▸ **Stored items**
****************************************

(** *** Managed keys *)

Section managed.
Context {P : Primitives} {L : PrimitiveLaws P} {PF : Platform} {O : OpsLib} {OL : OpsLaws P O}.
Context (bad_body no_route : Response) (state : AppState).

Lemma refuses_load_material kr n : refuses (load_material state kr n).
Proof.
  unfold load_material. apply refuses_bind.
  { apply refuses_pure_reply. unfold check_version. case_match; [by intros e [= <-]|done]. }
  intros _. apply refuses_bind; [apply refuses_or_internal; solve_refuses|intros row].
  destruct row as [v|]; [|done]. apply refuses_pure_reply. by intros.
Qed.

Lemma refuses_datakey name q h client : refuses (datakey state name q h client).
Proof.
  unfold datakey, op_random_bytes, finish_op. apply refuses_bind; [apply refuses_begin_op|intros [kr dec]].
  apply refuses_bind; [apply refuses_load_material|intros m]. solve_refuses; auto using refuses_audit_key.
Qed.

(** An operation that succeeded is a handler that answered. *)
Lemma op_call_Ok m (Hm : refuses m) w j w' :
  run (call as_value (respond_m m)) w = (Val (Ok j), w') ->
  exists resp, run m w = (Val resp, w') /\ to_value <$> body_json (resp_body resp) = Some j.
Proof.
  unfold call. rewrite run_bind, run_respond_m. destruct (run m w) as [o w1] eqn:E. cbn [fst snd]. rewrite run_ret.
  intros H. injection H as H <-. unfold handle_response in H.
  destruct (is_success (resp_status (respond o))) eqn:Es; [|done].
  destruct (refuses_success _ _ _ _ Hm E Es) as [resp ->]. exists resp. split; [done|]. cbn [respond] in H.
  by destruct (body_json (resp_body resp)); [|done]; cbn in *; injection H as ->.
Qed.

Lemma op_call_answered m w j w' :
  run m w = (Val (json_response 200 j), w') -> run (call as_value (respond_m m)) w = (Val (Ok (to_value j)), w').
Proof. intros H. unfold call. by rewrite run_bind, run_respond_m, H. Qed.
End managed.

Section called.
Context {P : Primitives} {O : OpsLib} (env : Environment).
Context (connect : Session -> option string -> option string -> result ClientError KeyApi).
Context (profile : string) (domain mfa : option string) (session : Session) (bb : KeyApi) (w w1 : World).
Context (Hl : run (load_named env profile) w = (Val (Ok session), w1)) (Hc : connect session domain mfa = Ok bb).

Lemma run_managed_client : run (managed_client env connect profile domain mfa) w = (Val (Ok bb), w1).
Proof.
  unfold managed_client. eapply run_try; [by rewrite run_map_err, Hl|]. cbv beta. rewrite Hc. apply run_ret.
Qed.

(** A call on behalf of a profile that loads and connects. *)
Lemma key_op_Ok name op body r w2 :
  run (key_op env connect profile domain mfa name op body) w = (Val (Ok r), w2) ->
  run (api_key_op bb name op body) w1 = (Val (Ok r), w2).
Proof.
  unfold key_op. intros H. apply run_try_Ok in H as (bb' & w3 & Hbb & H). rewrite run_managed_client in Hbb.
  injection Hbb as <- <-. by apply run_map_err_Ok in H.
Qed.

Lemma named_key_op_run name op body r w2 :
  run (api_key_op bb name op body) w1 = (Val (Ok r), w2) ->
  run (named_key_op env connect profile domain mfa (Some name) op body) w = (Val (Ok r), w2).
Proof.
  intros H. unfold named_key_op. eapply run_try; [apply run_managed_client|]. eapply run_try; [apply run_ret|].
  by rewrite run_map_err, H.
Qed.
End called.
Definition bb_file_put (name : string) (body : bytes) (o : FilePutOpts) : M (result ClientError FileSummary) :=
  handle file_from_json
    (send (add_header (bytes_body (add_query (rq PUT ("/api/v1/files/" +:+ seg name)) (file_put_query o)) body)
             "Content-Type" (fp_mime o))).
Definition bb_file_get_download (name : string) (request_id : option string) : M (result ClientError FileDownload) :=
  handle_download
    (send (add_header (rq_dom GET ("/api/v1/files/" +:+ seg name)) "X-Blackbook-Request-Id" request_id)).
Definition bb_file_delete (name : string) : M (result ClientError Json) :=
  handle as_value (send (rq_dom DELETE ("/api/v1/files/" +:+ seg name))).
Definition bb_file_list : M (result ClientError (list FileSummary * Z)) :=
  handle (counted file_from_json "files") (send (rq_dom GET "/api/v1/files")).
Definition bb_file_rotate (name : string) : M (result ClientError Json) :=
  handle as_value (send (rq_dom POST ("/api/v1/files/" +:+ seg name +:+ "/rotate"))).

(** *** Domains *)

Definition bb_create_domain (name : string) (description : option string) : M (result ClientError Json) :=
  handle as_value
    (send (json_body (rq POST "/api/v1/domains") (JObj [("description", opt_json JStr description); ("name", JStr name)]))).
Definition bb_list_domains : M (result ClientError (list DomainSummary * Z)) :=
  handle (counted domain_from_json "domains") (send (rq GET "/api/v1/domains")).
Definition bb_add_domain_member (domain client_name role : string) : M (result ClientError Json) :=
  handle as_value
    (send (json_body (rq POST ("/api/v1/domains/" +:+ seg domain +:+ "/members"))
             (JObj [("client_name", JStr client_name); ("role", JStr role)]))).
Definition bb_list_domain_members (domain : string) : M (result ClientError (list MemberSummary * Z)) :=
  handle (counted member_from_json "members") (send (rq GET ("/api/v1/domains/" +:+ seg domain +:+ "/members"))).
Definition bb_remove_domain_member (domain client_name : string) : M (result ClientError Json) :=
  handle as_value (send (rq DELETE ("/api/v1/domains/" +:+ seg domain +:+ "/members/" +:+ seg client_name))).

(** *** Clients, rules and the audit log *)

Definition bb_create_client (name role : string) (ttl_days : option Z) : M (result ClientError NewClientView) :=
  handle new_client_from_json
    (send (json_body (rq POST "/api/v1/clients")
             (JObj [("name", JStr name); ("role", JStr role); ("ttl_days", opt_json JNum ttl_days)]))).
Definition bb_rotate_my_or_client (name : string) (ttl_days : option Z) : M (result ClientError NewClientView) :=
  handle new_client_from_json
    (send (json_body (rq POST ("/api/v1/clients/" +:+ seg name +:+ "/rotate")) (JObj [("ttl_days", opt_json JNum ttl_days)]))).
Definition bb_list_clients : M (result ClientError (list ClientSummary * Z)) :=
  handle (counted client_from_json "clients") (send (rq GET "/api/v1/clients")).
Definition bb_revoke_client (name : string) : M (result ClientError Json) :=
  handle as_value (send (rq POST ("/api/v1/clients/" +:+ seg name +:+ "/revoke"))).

****************************************

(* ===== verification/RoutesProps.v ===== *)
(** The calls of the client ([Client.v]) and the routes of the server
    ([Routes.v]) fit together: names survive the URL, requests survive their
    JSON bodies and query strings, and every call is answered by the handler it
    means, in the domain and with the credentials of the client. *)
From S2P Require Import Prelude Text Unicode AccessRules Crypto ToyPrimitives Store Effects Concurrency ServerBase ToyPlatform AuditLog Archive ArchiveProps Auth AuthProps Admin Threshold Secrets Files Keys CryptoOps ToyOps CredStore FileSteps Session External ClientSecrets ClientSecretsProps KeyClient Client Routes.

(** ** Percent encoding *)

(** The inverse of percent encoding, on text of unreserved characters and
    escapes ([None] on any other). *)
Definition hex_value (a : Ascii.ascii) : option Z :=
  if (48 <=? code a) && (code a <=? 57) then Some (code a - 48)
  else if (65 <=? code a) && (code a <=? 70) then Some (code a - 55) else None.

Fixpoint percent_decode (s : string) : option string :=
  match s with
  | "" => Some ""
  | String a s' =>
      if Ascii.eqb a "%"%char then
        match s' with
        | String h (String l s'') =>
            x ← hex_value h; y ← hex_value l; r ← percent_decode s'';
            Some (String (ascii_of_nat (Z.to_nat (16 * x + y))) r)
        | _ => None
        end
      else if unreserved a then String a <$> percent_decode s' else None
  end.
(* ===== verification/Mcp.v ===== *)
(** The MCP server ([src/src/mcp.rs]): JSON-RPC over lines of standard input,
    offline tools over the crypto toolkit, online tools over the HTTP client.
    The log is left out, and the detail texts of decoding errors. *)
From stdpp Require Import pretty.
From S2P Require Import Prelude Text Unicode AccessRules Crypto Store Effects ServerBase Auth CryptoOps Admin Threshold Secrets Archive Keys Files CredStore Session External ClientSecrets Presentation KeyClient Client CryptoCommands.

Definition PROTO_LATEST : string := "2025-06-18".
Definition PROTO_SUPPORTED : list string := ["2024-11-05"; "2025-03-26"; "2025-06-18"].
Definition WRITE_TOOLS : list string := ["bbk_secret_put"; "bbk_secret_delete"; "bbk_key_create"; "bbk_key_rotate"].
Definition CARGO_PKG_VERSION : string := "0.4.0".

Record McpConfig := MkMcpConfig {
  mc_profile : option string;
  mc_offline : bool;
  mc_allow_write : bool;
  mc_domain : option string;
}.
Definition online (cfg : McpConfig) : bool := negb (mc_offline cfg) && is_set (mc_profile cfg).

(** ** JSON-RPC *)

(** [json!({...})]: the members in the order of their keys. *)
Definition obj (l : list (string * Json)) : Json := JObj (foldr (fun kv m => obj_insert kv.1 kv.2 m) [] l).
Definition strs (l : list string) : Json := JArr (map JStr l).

****************************************

▸ **Task item**
What is needed is the number of lines in the data that hold the word "counted", with nothing added.

▸ **Response below**
4